Oil is showing some bullishness, I expect a little more basing there before a rally attempt.

 The downside call at the red arrows.

 3C distribution at the downside call and recent accumulation.

The short term chart suggests a little more downside consolidation before a move up.


This 30 min DIA chart not only shows the negative divergences leading to the decline, but a leading divergence that is borderline spectacular. As I said last night, there are apparently a lot of great opportunities right around the corner.

Last I want to end with a daily chart of the $USD,

 The daily chart is showing a period of extended accumulation.

However the hourly chart is showing distribution.

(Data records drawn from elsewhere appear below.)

(** * pysteps.utils.dimension and pysteps.verification.ensscores

    A shallow embedding of [pysteps/utils/dimension.py]:
    [aggregate_fields], [aggregate_fields_time], [aggregate_fields_space],
    [adjust_domain] and [square_domain], together with the part of numpy
    they rely on (row-major n-dimensional arrays, [swapaxes], [reshape],
    basic slicing, [squeeze], reductions along an axis), and of the rank
    histogram of [pysteps/verification/ensscores.py]: [rankhist_init],
    [rankhist_accum] and [rankhist_compute].

    Conventions of the embedding:
    - an array is its shape and its elements in row-major (C) order;
    - a float is the rational it stands for. The scalars that the two
      aggregators and [square_domain] compute from the metadata are
      binary64 numbers: each operation rounds its exact result to 53
      bits, to the nearest, ties to even ([b64]); magnitudes beyond the
      range of binary64 are not modelled, so no operation overflows. The
      elements of an array, with NaN, and the grid arithmetic of
      [adjust_domain] are idealised: exact rationals;
    - a Python exception is a value of [exn]; a function that may raise
      returns a [result];
    - a metadata dictionary is a finite map from key strings to values;
    - a random draw is a number given to the function that draws. *)

From Stdlib Require Import QArith Qround Qabs ZArith Lia Lqa Ascii String.
From stdpp Require Import gmap strings list fin_maps sorting.

Local Open Scope Z_scope.
Local Open Scope string_scope.
Local Open Scope nat_scope.
(** * jigsaw-multilingual: the noisy wordpiece tokenizer and the
      target-distribution generator of [preprocessor.py]

    A shallow embedding of the two self-contained algorithms of
    [src/preprocessor.py]:

    - [tokenize] (lines 119-168), the wordpiece tokenizer that fails a
      vocabulary match with probability 0.1, and
    - [generate_target_dist] (lines 91-116), the memoised discretised
      truncated normal.

    Python [float]s are IEEE 754 binary64 values: they are modelled by
    the Standard Library's [spec_float] with the binary64 parameters, so
    that every rounding of the source is the rounding of the model.
    Python [int]s are [Z] (or [nat] for indices that never go below zero),
    [str] is [string] and [list(token)] is [list ascii]. *)

From Stdlib Require Import ZArith String Ascii Floats.
From stdpp Require Import gmap strings list.

Local Open Scope string_scope.
Local Open Scope list_scope.
Local Open Scope nat_scope.

(** ** Binary64 arithmetic *)

Module F64.

Local Open Scope Z_scope.

Definition float : Type := spec_float.

Definition add : float -> float -> float := SFadd prec emax.
Definition sub : float -> float -> float := SFsub prec emax.
Definition mul : float -> float -> float := SFmul prec emax.
Definition div : float -> float -> float := SFdiv prec emax.

(** [x < y] and [x == y] of two floats; both are false on a NaN. *)
Definition ltb : float -> float -> bool := SFltb.
Definition eqb : float -> float -> bool := SFeqb.

(** [x == 0.0]: true of both signed zeros. *)
Definition is_zero (x : float) : bool :=
  match x with S754_zero _ => true | _ => false end.

Definition is_nan (x : float) : bool :=
  match x with S754_nan => true | _ => false end.

(** Neither infinite nor NaN. *)
Definition is_finite (x : float) : bool :=
  match x with
  | S754_finite _ _ _ | S754_zero _ => true
  | _ => false
  end.

(** Neither zero nor NaN. *)
Definition proper (x : float) : bool :=
  match x with
  | S754_finite _ _ _ | S754_infinity _ => true
  | _ => false
  end.

(** The literals of the source. *)
Definition zero : float := S754_zero false.
Definition one_tenth : float := S754_finite false 7205759403792794 (-56).
Definition quarter : float := S754_finite false 4503599627370496 (-54).
Definition half : float := S754_finite false 4503599627370496 (-53).
Definition one : float := S754_finite false 4503599627370496 (-52).
Definition two : float := S754_finite false 4503599627370496 (-51).

(** The least positive float, [5e-324]. *)
Definition tiny : float := S754_finite false 1 (-1074).

(** The nearest binary64 value of an integer, ties to even: what
    Python's conversion of an [int] yields when it does not overflow. *)
Definition of_Z (n : Z) : float := binary_normalize prec emax n 0 false.

(** The least magnitude whose nearest binary64 value is infinite: the
    midpoint of the largest finite float [2^1024 - 2^971] and [2^1024]. *)
Definition overflow_threshold : Z := 2 ^ 1024 - 2 ^ 970.

End F64.

Export F64(float).

(** ** Python's arithmetic errors *)

Module Py.

Inductive exception : Type := ZeroDivisionError | OverflowError.

Inductive result (A : Type) : Type :=
| Return (a : A)
| Raise (e : exception).
Arguments Return {A} a.
Arguments Raise {A} e.

#[export] Instance result_ret : MRet result := @Return.
#[export] Instance result_bind : MBind result := fun A B f m =>
  match m with
  | Return a => f a
  | Raise e => Raise e
  end.

(** An [int] operand of a float operation is converted first;
    [OverflowError: int too large to convert to float]. *)
Definition float_of_int (n : Z) : result float :=
  if (Z.abs n <? F64.overflow_threshold)%Z
  then Return (F64.of_Z n)
  else Raise OverflowError.

(** [x / y] on floats; [ZeroDivisionError: float division by zero]. *)
Definition truediv (x y : float) : result float :=
  if F64.is_zero y then Raise ZeroDivisionError else Return (F64.div x y).

(** [range(n)]. *)
Definition range (n : Z) : list Z := Z.of_nat <$> seq 0 (Z.to_nat n).

End Py.

Export Py(exception, result, Return, Raise, ZeroDivisionError, OverflowError).

(** ** The target-distribution generator

    [mean], [low] and [high] are Python floats and [num_bins] is a Python
    int, as the call [generate_target_dist(0.5, 4, 0.0, 1.0)] passes
    them: a float quotient by zero raises, and an int operand of a float
    operation is converted to a float first. *)

Module TargetDist.

Import Py.

Section WithScipy.

(** [scipy.stats.truncnorm.cdf(x, a=, b=, loc=, scale=)], which is not
    code of this repository. It raises on no float arguments: where the
    parameters are invalid it answers NaN. *)
Variable truncnorm_cdf : float -> float -> float -> float -> float -> float.

(** Line 101. *)
Definition radius_of (num_bins : Z) (low high : float) : result float :=
  let numerator := F64.mul F64.half (F64.sub high low) in
  n ← float_of_int num_bins;
  truediv numerator n.
(** C7: the visible-input hook of a session writes the prompt (nothing
    when there is none), reads one line from the simulated stdin, strips
    the carriage returns and newlines at its end, writes the stripped value
    and a newline, flushes, and returns the stripped value.  First for any
    call in a session: when the text that stdin has yet to hand out starts
    with the line [v], the hook returns [v], all that was written, the
    pending output first, is then in the output buffer, and stdin has the
    text after that line yet to hand out.  Then for a session that is
    entered with an input [v ++ term ++ rest], where [term] is a line end:
    the hook returns [v], the output is the prompt, [v] and a newline, and
    the next read of a line gives the first line of [rest].  With the
    prompt ["Name: "] and the input ["Ada\n"] an invocation gives the
    output ["Name: Ada\n"] and the return value ["Ada"]. *)
Theorem visible_input_prompts_reads_and_echoes :
  (forall (prompt : option str) (w : World) (v rest : str) (pb vb : bytes),
     sys_stdout (modules w) = SessionStdout ->
     text_ahead (streams w) = Ok (v ++ LF :: rest) ->
     str_mem CR v = false -> str_mem LF v = false ->
     str_encode (encoding (streams w)) Strict (or_empty prompt) = Ok pb ->
     str_encode (encoding (streams w)) Strict (v ++ [LF]) = Ok vb ->
     exists w',
       visible_input prompt w = (Ok v, w')
       /\ bytes_output (streams w')
          = BytesIO_write (stdout_pending (streams w) ++ pb ++ vb)
              (bytes_output (streams w))
       /\ stdout_pending (streams w') = []
       /\ text_ahead (streams w') = Ok rest)
  /\ (forall (self : CliRunner) (prompt : option str) (input : input_t)
        (i : BytesIO) (v term rest : str) (pb vb : bytes)
        (overrides : option (dict (option string))) (color : bool) (w : World),
        make_input_stream input (charset self) = Ok i ->
        bytes_decode (charset self) Strict (remaining i) = Ok (v ++ term ++ rest) ->
        str_mem CR v = false -> str_mem LF v = false -> line_end term rest ->
        str_encode (charset self) Strict (or_empty prompt) = Ok pb ->
        str_encode (charset self) Strict (v ++ [LF]) = Ok vb ->
        (isolation self input overrides color
           (hook_then_look (visible_input prompt)) w).1
        = Ok (v, pb ++ vb, first_line (universal_newlines rest)))
  /\ outcome_map (fun r => (Result_output r, return_value r))
       (invoke one_word (a_runner false true) ask_name ArgsNone
          (InputStr (u "Ada" ++ [LF])) None true false [] host_world).1
     = Ok (Ok (u "Name: Ada" ++ [LF]), PyStr (u "Ada")).
Proof.
  split; [|split; [|vm_compute; reflexivity]].
  - intros prompt w v rest pb vb Hout Hahead Hcr Hlf Hpb Hvb.
    apply str_mem_false in Hcr, Hlf.
    destruct w as [e g d [sb ech sd bo po be pe enc] h].
    unfold text_ahead in Hahead. simpl in Hout, Hahead, Hpb, Hvb.
    destruct (readline_of_next_line enc sb sd v rest Hahead Hlf)
      as (sb' & sd' & Hread & Hrest).
    unfold visible_input, stream_readline.
    unfold bind at 1. rewrite (sys_stdout_write_runs _ pb) by done.
    unfold bind at 1. rewrite text_readline_runs. crunch_io.
    rewrite Hread. rewrite rstrip_line by done.
    destruct g as [g1 g2 g3 g4 g5 g6 g7 g8]. simpl in Hout. subst g2.
    crunch_io. rewrite Hvb. crunch_io.
    eexists. split; [reflexivity|]. unfold text_ahead. simpl.
    by rewrite <- app_assoc.
  - intros self prompt input i v term rest pb vb overrides color w
      Hi Hdec Hcr Hlf Hend Hpb Hvb.
    apply str_mem_false in Hcr, Hlf.
    rewrite (isolation_runs self input i) by done. cbv zeta.
    unfold hook_then_look, visible_input, stream_readline.
    crunch_io. rewrite Hpb. crunch_io.
    rewrite text_readline_runs. crunch_io.
    rewrite (readline_of_line _ i v term rest) by done.
    rewrite rstrip_line by done. rewrite Hvb. crunch_io.
    rewrite text_readline_runs. crunch_io.
    pose proof (readline_of_drained (charset self) (advance i (remaining i))
                  (universal_newlines rest) (remaining_after_read i)) as Hnext.
    destruct (readline_of (charset self) (advance i (remaining i))
                (universal_newlines rest)) as [[o sb] sd].
    simpl in Hnext. subst o. simpl.
    by rewrite getvalue_first_write.
Qed.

This actually makes sense with what I'm seeing in the market.Remember that the dollar has an inverse correlation with equities, so f the hourly hart is about ready to turn down, that would likely mean equities would see a pretty fierce upside rally, however, as I have noted, I believe this will be the last rally and the next shoe to drop will be more intense then this one. With the daily chart accumulating, the dollar (after the fall signaled by the hourly chart), could put in a massive rally pushing stocks down in line with my last shoe to drop theory. This s why I say I see huge opportunities ahead, things are lining up and a crash in Europe could be exactly what sends the dollar higher and equities, much, much lower, but first we have a rally to look for.